> [SOURCE MATERIAL]
────────────────────────────────────────

(** Expansion keeps the invariant, except that the node it returns may
    be unvisited; it leaves the statistics of the old nodes alone. *)
Lemma expand_leaf_wf h k nd state nd' state' h' k' :
  wf h ->
  expand_leaf board rnd h k nd state = Ok (nd', state', h', k') ->
  wf_except nd' h' /\ (nd' < length h')%nat /\
  forall a n, h !! a = Some n ->
    exists n', h' !! a = Some n' /\ wins n' = wins n /\ visits n' = visits n.
Proof.
  intros Hwf Hrun.
  apply expand_leaf_Ok in Hrun
    as [(-> & -> & -> & -> & Hlt)
       |(s & n & act & ns & -> & Hn & Hend & Hact & Hnext & -> & -> & ->)].
  { split; [|split; [done|by eauto]].
    destruct Hwf. split; try done. intros. by eapply wf_seen0. }
  assert (Hnd : (nd < length h)%nat) by (by eapply lookup_lt_Some).
  set (n' := mkNode _ _ _ _ _ _).
  set (child := new_node _ _ _).
  assert (Hpar : forall a, parent_of (<[nd := n']> h ++ [child]) a
                   = if decide (a = length h) then Some nd else parent_of h a)
    by (intros; by erewrite parent_of_grown).
  assert (Hn'p : parent n' = parent n) by done.
  assert (Hn'w : wins n' = wins n) by done.
  assert (Hn'v : visits n' = visits n) by done.
  assert (Hn'c : child_nodes n'
                 = dict_update act (length h) (child_nodes n)) by done.
  assert (Hcp : parent child = Some nd) by done.
  assert (Hcw : wins child = 0) by done.
  assert (Hcv : visits child = 0) by done.
  assert (Hcc : child_nodes child = []) by done.
  clearbody n' child.
  pose proof (wf_stats _ _ Hwf _ _ Hn) as Hstn.
  split; [|split].
  - split.
    + rewrite Hpar, length_app, length_insert.
      destruct (wf_root _ _ Hwf) as [Hr Hl].
      rewrite decide_False by lia. split; [done|lia].
    + intros a p. rewrite Hpar. case_decide.
      * intros [= <-]. lia.
      * apply (wf_below _ _ Hwf).
    + intros a x Hx Hnone.
      apply lookup_grown in Hx as [[-> ->]|[[-> ->]|[_ Hx]]]; try done.
      * congruence.
      * rewrite Hn'p in Hnone. by eapply (wf_orphan _ _ Hwf).
      * by eapply (wf_orphan _ _ Hwf).
    + intros a x key c Hx Hc. rewrite Hpar.
      assert (Hold : forall b y, h !! b = Some y -> (key, c) ∈ child_nodes y ->
                (if decide (c = length h) then Some nd else parent_of h c)
                = Some b).
      { intros b y Hy Hcy.
        pose proof (wf_child _ _ Hwf _ _ _ _ Hy Hcy) as Hp.
        case_decide; [|done]. subst c.
        unfold parent_of in Hp. rewrite lookup_ge_None_2 in Hp by lia.
        done. }
      apply lookup_grown in Hx as [[-> ->]|[[-> ->]|[Hne Hx]]]; try done.
      * rewrite Hcc in Hc. by apply elem_of_nil in Hc.
      * rewrite Hn'c in Hc. apply dict_update_elem in Hc as [[= -> ->]|Hc].
        -- by rewrite decide_True.
        -- by eapply Hold.
      * by eapply Hold.
    + intros a x Hx.
      apply lookup_grown in Hx as [[-> ->]|[[-> ->]|[_ Hx]]]; try done.
      * lia.
      * lia.
      * by eapply (wf_stats _ _ Hwf).
    + intros a x p pn Hx Hp Hpn.
      assert (Hvis : forall b y, (<[nd := n']> h ++ [child]) !! b = Some y ->
                b ≠ length h -> exists y0, h !! b = Some y0 /\
                  visits y = visits y0 /\ parent y = parent y0).
      { intros b y Hy Hb.
        apply lookup_grown in Hy as [[-> ->]|[[-> ->]|[_ Hy]]];
          [done|eauto|eauto|done]. }
      destruct (decide (a = length h)) as [->|Ha].
      * apply lookup_grown in Hx as [[_ ->]|[[? _]|[_ Hx]]]; [|lia| |done].
        -- rewrite Hcp in Hp. injection Hp as <-.
           destruct (Hvis nd pn Hpn) as (y0 & Hy0 & -> & _); [lia|].
           assert (y0 = n) by congruence. subst. lia.
        -- apply lookup_lt_Some in Hx. lia.
      * destruct (Hvis a x Hx Ha) as (x0 & Hx0 & -> & Hpx).
        rewrite Hpx in Hp.
        assert (p < a)%nat.
        { apply (wf_below _ _ Hwf). apply parent_of_Some. eauto. }
        assert (a < length h)%nat by (by eapply lookup_lt_Some).
        destruct (Hvis p pn Hpn) as (p0 & Hp0 & -> & _); [lia|].
        by eapply (wf_mono _ _ Hwf).
    + intros a x Hx Ha0 Hafresh.
      apply lookup_grown in Hx as [[-> ->]|[[-> ->]|[_ Hx]]]; try done.
      * rewrite Hn'v. by eapply (wf_seen _ _ Hwf).
      * by eapply (wf_seen _ _ Hwf).
  - rewrite length_app, length_insert. simpl. lia.
  - intros a x Hx. destruct (decide (a = nd)) as [->|Hne].
    + exists n'. assert (x = n) by congruence. subst x.
      rewrite lookup_app_l by (by rewrite length_insert).
      by rewrite list_lookup_insert_eq.
    + exists x. rewrite lookup_app_l
        by (rewrite length_insert; by eapply lookup_lt_Some).
      by rewrite list_lookup_insert_ne.
Qed.

End Phases.

(** ** One pass and the loop *)

Section Credit.
Context {Action : Type}.
Implicit Types h : list (MCTSNode Action).

Lemma on_path_dec h c a :
  parents_below h -> on_path h c a \/ ~ on_path h c a.
Proof.
  intros Hb. induction (lt_wf c) as [c _ IH].
  destruct (decide (a = c)) as [->|Hne]; [left; constructor|].
  destruct (parent_of h c) as [p|] eqn:Hp.
  - destruct (IH p) as [Hyes|Hno]; [by apply Hb|left; by eapply on_path_up|].
    right. intros Hpath.
    inversion Hpath as [|? p' ? Hp' Hrest]; subst; [done|].
    assert (p' = p) by congruence. by subst.
  - right. intros Hpath.
    inversion Hpath as [|? p' ? Hp' Hrest]; subst; [done|congruence].
Qed.

Lemma credited_lookup won c h h' a n' :
  parents_below h -> credited won c h h' -> h' !! a = Some n' ->
  exists n, h !! a = Some n /\
    ((on_path h c a /\ n' = credit won n) \/ (~ on_path h c a /\ n' = n)).
Proof.
  intros Hb [Hlen Hcr] Hn'.
  assert (Ha : (a < length h)%nat)
    by (rewrite <- Hlen; by eapply lookup_lt_Some).
  destruct (lookup_lt_is_Some_2 h a Ha) as [n Hn]. exists n.
  split; [done|]. destruct (Hcr a n Hn) as [Hin Hout].
  destruct (on_path_dec h c a Hb) as [Hyes|Hno]; [left|right];
    (split; [done|]).
  - specialize (Hin Hyes). congruence.
  - specialize (Hout Hno). congruence.
Qed.

Lemma credited_parent_of won c h h' a :
  parents_below h -> credited won c h h' ->
  parent_of h' a = parent_of h a.
Proof.
  intros Hb Hcr. unfold parent_of at 1.
  destruct (h' !! a) as [n'|] eqn:Hn'; simpl.
  - destruct (credited_lookup _ _ _ _ _ _ Hb Hcr Hn')
      as (n & Hn & [[_ ->]|[_ ->]]); unfold parent_of; by rewrite Hn.
  - unfold parent_of. rewrite lookup_ge_None_2; [done|].
    destruct Hcr as [<- _]. by apply lookup_ge_None_1.
Qed.

(** In a search arena every path ends at the root. *)
Lemma on_path_root fresh h a :
  wf_except fresh h -> (a < length h)%nat -> on_path h a 0%nat.
Proof.
  intros Hwf Ha.
  destruct (on_path_top h a (wf_below _ _ Hwf) Ha) as (r & Hr & Hnone & Hlt).
  destruct (lookup_lt_is_Some_2 h r Hlt) as [n Hn].
  unfold parent_of in Hnone. rewrite Hn in Hnone. simpl in Hnone.
  by rewrite (wf_orphan _ _ Hwf _ _ Hn Hnone) in Hr.
Qed.

(** Backpropagation from the one node that may be unvisited restores the
    invariant. *)
Lemma credited_wf won c h h' :
  wf_except c h -> (c < length h)%nat -> credited won c h h' -> wf h'.
Proof.
  intros Hwf Hc Hcr. pose proof (wf_below _ _ Hwf) as Hb.
  pose proof (fun a => credited_parent_of won c h h' a Hb Hcr) as Hpar.
  pose proof (credited_lookup won c h h') as Hlk.
  split.
  - rewrite Hpar. destruct Hcr as [-> _]. apply (wf_root _ _ Hwf).
  - intros a p. rewrite Hpar. apply Hb.
  - intros a n' Hn' Hnone.
    destruct (Hlk _ _ Hb Hcr Hn') as (n & Hn & [[_ ->]|[_ ->]]);
      by eapply (wf_orphan _ _ Hwf).
  - intros a n' k c0 Hn' Hc0. rewrite Hpar.
    destruct (Hlk _ _ Hb Hcr Hn') as (n & Hn & [[_ ->]|[_ ->]]);
      by eapply (wf_child _ _ Hwf).
  - intros a n' Hn'.
    destruct (Hlk _ _ Hb Hcr Hn') as (n & Hn & [[_ ->]|[_ ->]]);
      pose proof (wf_stats _ _ Hwf _ _ Hn); [|done].
    unfold credit; simpl. destruct won; lia.
  - intros a n' p pn' Hn' Hp Hpn'.
    destruct (Hlk _ _ Hb Hcr Hn') as (n & Hn & Hcase).
    destruct (Hlk _ _ Hb Hcr Hpn') as (pn & Hpn & Hpcase).
    assert (Hp0 : parent n = Some p)
      by (destruct Hcase as [[_ ->]|[_ ->]]; done).
    pose proof (wf_mono _ _ Hwf _ _ _ _ Hn Hp0 Hpn).
    destruct Hcase as [[Hon ->]|[_ ->]];
      destruct Hpcase as [[Hpon ->]|[Hpoff ->]]; simpl; try lia.
    exfalso. apply Hpoff. eapply on_path_trans; [exact Hon|].
    eapply on_path_up; [|constructor]. apply parent_of_Some. eauto.
  - intros a n' Hn' Ha _.
    destruct (Hlk _ _ Hb Hcr Hn') as (n & Hn & Hcase).
    pose proof (wf_stats _ _ Hwf _ _ Hn).
    destruct (decide (a = c)) as [->|Hne].
    + destruct Hcase as [[_ ->]|[Hoff _]]; [simpl; lia|].
      exfalso. apply Hoff. constructor.
    + pose proof (wf_seen _ _ Hwf _ _ Hn Ha Hne).
      destruct Hcase as [[_ ->]|[_ ->]]; simpl; lia.
Qed.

────────────────────────────────────────

> [PROBLEM TO SOLVE]
With the first line of the material as the start and the line containing "clearbody n' child." as the end, repeat that span exactly and add nothing.

> [SOLVED PROBLEM]
(** Expansion keeps the invariant, except that the node it returns may
    be unvisited; it leaves the statistics of the old nodes alone. *)
Lemma expand_leaf_wf h k nd state nd' state' h' k' :
  wf h ->
  expand_leaf board rnd h k nd state = Ok (nd', state', h', k') ->
  wf_except nd' h' /\ (nd' < length h')%nat /\
  forall a n, h !! a = Some n ->
    exists n', h' !! a = Some n' /\ wins n' = wins n /\ visits n' = visits n.
Proof.
  intros Hwf Hrun.
  apply expand_leaf_Ok in Hrun
    as [(-> & -> & -> & -> & Hlt)
       |(s & n & act & ns & -> & Hn & Hend & Hact & Hnext & -> & -> & ->)].
  { split; [|split; [done|by eauto]].
    destruct Hwf. split; try done. intros. by eapply wf_seen0. }
  assert (Hnd : (nd < length h)%nat) by (by eapply lookup_lt_Some).
  set (n' := mkNode _ _ _ _ _ _).
  set (child := new_node _ _ _).
  assert (Hpar : forall a, parent_of (<[nd := n']> h ++ [child]) a
                   = if decide (a = length h) then Some nd else parent_of h a)
    by (intros; by erewrite parent_of_grown).
  assert (Hn'p : parent n' = parent n) by done.
  assert (Hn'w : wins n' = wins n) by done.
  assert (Hn'v : visits n' = visits n) by done.
  assert (Hn'c : child_nodes n'
                 = dict_update act (length h) (child_nodes n)) by done.
  assert (Hcp : parent child = Some nd) by done.
  assert (Hcw : wins child = 0) by done.
  assert (Hcv : visits child = 0) by done.
  assert (Hcc : child_nodes child = []) by done.
  clearbody n' child.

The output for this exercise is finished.